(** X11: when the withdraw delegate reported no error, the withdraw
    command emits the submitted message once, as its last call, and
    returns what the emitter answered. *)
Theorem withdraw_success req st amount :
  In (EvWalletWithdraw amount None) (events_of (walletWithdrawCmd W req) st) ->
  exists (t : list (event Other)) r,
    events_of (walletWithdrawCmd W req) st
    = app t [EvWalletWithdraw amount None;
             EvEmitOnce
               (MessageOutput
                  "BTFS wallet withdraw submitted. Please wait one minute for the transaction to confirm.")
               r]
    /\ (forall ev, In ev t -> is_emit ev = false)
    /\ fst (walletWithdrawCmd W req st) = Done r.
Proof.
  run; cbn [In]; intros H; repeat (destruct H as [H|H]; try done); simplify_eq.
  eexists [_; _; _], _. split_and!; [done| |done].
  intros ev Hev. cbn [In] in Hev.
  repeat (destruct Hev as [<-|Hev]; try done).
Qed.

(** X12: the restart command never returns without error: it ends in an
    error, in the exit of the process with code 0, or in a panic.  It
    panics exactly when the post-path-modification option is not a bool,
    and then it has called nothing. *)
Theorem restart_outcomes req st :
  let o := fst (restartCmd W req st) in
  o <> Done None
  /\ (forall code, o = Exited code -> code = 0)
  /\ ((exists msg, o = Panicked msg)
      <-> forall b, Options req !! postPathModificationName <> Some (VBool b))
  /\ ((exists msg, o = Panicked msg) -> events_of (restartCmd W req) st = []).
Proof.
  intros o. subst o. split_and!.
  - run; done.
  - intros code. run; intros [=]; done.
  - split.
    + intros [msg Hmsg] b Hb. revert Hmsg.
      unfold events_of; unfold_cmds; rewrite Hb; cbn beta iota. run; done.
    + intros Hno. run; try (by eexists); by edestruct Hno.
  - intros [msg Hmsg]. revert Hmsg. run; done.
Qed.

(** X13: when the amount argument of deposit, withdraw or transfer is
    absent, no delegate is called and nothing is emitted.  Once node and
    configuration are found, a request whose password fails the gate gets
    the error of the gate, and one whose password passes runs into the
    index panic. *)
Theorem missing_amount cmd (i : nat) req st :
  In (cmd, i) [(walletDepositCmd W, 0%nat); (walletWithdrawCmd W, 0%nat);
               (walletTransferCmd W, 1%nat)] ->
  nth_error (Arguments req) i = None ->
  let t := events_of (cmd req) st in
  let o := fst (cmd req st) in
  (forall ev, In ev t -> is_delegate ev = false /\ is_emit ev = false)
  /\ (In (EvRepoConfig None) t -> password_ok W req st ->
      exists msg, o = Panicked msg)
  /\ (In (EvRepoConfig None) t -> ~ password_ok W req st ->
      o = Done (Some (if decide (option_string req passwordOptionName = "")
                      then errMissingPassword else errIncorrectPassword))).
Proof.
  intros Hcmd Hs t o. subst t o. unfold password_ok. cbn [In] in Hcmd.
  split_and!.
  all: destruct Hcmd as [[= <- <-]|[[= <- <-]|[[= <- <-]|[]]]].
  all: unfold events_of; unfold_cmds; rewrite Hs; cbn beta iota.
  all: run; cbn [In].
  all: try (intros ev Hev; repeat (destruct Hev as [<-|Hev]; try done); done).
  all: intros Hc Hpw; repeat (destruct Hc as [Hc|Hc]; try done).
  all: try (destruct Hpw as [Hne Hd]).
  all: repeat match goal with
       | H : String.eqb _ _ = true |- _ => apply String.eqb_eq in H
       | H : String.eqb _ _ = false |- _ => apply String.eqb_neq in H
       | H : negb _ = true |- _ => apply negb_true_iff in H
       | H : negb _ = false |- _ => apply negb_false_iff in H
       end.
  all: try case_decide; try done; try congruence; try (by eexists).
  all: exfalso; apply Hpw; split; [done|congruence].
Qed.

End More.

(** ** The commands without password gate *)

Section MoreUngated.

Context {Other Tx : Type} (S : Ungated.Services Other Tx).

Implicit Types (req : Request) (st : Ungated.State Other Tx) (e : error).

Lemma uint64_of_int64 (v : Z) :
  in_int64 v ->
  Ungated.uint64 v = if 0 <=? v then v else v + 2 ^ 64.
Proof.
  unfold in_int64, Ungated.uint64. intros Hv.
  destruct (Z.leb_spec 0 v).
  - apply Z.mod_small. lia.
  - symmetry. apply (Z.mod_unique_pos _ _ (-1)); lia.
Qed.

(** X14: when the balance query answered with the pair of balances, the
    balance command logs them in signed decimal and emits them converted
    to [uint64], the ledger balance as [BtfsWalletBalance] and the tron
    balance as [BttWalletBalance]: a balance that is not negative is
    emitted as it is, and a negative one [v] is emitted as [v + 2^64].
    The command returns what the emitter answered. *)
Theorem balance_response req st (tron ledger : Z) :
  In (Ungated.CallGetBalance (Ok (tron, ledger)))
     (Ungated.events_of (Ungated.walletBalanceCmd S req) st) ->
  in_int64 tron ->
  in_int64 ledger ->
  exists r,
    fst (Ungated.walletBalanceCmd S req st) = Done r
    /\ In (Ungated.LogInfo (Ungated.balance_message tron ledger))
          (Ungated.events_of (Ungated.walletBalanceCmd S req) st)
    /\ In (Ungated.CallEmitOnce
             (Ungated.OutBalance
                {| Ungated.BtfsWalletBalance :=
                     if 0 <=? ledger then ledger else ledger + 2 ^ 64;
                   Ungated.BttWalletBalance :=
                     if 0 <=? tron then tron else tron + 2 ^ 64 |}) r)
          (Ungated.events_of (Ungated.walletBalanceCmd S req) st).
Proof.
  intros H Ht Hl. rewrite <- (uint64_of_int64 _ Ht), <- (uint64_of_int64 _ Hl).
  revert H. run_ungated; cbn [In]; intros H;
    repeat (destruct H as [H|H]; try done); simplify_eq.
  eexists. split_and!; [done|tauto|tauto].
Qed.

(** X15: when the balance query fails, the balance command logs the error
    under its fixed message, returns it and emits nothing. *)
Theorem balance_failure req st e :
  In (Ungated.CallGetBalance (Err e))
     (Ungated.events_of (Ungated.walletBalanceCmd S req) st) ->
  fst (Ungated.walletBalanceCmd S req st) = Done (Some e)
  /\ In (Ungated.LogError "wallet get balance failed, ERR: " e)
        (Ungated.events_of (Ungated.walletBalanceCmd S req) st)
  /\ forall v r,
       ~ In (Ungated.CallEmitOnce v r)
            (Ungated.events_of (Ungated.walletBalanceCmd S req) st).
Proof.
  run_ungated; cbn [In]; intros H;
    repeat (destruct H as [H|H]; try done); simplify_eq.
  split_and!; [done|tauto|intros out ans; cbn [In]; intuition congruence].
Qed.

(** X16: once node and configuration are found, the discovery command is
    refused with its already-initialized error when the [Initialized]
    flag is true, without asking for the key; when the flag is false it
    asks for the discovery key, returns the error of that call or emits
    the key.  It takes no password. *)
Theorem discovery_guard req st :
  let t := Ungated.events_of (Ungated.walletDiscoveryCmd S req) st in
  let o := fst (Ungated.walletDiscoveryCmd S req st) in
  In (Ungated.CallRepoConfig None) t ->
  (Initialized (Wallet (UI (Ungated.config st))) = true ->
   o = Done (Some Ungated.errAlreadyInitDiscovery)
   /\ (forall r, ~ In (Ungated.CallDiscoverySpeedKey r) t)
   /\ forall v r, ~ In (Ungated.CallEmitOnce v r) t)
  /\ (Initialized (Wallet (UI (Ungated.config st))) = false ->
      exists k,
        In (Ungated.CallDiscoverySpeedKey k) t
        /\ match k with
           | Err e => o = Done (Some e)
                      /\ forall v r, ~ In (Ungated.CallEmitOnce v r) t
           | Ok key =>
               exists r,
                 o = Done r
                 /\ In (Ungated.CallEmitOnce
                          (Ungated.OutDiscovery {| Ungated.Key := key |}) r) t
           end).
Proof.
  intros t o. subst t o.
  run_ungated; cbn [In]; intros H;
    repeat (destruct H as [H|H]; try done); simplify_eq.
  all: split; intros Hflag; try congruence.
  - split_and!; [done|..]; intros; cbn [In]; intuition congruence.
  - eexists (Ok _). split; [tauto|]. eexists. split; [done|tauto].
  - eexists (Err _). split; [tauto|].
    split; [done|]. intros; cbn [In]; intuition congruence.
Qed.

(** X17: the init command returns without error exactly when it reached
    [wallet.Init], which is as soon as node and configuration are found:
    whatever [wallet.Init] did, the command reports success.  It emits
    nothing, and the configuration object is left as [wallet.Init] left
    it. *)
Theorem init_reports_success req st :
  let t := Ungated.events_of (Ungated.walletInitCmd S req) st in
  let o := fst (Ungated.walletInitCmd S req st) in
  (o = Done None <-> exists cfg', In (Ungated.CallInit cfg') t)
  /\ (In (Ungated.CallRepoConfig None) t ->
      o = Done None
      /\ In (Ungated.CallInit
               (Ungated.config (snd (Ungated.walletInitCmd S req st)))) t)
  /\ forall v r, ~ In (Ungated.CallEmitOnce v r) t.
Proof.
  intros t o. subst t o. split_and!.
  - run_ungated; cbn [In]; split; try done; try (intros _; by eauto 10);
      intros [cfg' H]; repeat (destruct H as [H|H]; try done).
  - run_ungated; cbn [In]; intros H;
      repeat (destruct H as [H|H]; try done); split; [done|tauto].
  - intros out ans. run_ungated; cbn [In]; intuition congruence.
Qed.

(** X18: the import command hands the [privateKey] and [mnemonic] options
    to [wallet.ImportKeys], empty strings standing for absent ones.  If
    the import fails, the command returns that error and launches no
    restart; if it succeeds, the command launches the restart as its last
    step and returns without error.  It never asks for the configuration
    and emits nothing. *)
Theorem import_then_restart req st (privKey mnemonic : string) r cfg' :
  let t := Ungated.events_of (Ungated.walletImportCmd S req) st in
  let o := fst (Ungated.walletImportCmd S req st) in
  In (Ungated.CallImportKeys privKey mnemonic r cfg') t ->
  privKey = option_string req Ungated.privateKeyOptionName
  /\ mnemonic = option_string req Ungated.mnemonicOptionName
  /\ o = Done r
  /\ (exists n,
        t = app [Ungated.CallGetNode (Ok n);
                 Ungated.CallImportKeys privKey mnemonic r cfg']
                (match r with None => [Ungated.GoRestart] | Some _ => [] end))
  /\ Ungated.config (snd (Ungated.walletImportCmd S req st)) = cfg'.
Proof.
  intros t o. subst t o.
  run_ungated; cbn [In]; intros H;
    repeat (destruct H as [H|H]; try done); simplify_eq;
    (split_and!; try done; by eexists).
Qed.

------------------------------------------------------------

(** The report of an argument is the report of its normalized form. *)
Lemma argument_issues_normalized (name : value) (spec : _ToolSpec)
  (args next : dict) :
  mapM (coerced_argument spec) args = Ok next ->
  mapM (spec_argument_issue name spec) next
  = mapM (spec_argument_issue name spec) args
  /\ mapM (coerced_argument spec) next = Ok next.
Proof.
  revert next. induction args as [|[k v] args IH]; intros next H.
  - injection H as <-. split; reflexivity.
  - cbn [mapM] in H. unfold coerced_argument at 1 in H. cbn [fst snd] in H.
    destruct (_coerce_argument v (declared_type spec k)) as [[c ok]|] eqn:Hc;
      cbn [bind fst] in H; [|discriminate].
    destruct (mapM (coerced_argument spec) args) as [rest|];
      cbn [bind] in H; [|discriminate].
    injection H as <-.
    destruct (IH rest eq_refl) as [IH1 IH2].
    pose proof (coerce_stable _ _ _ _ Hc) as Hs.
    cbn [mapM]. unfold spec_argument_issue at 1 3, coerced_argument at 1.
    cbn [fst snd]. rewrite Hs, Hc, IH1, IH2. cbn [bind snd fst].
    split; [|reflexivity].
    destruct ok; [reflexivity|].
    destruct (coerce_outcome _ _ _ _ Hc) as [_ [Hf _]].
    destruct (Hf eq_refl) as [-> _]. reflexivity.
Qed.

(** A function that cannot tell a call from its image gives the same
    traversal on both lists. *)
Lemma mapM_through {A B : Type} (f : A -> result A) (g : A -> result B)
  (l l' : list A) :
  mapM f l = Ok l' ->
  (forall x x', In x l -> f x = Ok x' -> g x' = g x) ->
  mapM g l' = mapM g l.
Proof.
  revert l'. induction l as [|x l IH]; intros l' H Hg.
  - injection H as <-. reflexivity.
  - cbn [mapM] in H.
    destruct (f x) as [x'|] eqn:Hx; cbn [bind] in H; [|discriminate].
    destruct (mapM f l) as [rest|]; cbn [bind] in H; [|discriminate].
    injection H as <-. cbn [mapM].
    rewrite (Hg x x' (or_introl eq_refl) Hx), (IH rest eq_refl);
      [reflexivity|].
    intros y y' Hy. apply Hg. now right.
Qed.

------------------------------------------------------------

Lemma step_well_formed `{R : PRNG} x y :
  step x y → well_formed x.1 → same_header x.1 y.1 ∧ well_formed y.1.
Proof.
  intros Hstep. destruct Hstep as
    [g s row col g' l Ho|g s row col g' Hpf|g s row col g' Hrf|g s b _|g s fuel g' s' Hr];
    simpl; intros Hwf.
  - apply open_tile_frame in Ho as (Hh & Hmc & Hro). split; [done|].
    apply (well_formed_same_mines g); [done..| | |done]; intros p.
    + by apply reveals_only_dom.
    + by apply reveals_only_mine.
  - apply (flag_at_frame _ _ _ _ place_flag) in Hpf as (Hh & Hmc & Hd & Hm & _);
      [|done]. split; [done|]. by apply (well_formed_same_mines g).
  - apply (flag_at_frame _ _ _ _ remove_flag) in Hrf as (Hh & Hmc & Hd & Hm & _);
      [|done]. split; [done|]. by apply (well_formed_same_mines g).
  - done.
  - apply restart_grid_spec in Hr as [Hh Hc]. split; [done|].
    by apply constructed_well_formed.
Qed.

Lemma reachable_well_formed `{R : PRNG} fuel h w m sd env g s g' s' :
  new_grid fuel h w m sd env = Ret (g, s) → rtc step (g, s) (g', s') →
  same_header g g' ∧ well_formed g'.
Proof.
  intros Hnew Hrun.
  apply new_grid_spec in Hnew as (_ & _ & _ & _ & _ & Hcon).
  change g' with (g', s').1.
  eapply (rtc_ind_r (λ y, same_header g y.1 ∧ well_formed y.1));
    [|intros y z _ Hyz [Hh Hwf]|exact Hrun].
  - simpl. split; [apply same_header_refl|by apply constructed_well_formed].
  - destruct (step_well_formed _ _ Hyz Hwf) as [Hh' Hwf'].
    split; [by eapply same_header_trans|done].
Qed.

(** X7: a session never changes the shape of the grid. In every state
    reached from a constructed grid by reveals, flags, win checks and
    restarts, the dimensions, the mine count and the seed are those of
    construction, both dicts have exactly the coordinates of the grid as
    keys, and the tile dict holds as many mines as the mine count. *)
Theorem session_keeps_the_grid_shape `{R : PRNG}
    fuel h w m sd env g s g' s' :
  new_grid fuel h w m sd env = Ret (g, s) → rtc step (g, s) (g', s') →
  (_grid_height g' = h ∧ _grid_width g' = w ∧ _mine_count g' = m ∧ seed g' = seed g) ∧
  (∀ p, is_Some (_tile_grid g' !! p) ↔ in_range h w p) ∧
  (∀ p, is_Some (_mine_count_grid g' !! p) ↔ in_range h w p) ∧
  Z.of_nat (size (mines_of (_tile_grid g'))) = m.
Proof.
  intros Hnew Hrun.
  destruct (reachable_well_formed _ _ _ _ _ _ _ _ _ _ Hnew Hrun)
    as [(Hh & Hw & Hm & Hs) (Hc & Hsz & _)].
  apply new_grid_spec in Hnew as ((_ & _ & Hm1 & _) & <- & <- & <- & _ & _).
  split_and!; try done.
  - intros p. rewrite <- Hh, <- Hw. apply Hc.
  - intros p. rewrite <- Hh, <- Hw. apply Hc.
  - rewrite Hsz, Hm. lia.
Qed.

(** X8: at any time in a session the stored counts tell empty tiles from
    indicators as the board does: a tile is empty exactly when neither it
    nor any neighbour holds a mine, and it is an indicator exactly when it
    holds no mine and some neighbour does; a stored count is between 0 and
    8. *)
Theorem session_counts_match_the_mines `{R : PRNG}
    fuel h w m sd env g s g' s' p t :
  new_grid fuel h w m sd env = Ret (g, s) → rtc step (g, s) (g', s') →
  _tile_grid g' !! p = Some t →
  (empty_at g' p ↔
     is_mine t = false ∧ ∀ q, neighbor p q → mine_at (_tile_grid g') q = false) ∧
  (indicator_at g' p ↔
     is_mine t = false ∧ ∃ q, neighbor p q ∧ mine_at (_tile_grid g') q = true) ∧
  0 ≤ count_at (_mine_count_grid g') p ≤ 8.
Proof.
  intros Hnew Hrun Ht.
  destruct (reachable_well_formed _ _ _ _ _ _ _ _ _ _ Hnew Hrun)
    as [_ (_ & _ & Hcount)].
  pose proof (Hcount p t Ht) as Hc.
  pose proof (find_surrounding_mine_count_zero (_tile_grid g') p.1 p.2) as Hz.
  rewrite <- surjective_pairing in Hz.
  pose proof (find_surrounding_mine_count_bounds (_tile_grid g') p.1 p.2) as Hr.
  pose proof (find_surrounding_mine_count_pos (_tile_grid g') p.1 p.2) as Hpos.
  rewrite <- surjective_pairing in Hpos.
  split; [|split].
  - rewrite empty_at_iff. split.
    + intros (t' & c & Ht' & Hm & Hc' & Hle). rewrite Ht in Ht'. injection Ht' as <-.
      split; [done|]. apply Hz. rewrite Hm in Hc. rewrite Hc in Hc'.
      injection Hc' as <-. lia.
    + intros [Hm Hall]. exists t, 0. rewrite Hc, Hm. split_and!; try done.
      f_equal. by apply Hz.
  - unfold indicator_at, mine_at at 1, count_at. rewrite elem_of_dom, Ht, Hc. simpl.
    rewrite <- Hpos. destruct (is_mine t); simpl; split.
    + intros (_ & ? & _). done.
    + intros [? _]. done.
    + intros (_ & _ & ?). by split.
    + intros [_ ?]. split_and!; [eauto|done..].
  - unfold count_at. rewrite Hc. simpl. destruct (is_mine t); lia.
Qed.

------------------------------------------------------------

→ Aim of the task
From the records above, print exactly the lines that run from the line with "keys, and the" to the line with "(empty_at g' p ↔", inclusive.

→ Written answer
    keys, and the tile dict holds as many mines as the mine count. *)
Theorem session_keeps_the_grid_shape `{R : PRNG}
    fuel h w m sd env g s g' s' :
  new_grid fuel h w m sd env = Ret (g, s) → rtc step (g, s) (g', s') →
  (_grid_height g' = h ∧ _grid_width g' = w ∧ _mine_count g' = m ∧ seed g' = seed g) ∧
  (∀ p, is_Some (_tile_grid g' !! p) ↔ in_range h w p) ∧
  (∀ p, is_Some (_mine_count_grid g' !! p) ↔ in_range h w p) ∧
  Z.of_nat (size (mines_of (_tile_grid g'))) = m.
Proof.
  intros Hnew Hrun.
  destruct (reachable_well_formed _ _ _ _ _ _ _ _ _ _ Hnew Hrun)
    as [(Hh & Hw & Hm & Hs) (Hc & Hsz & _)].
  apply new_grid_spec in Hnew as ((_ & _ & Hm1 & _) & <- & <- & <- & _ & _).
  split_and!; try done.
  - intros p. rewrite <- Hh, <- Hw. apply Hc.
  - intros p. rewrite <- Hh, <- Hw. apply Hc.
  - rewrite Hsz, Hm. lia.
Qed.

(** X8: at any time in a session the stored counts tell empty tiles from
    indicators as the board does: a tile is empty exactly when neither it
    nor any neighbour holds a mine, and it is an indicator exactly when it
    holds no mine and some neighbour does; a stored count is between 0 and
    8. *)
Theorem session_counts_match_the_mines `{R : PRNG}
    fuel h w m sd env g s g' s' p t :
  new_grid fuel h w m sd env = Ret (g, s) → rtc step (g, s) (g', s') →
  _tile_grid g' !! p = Some t →
  (empty_at g' p ↔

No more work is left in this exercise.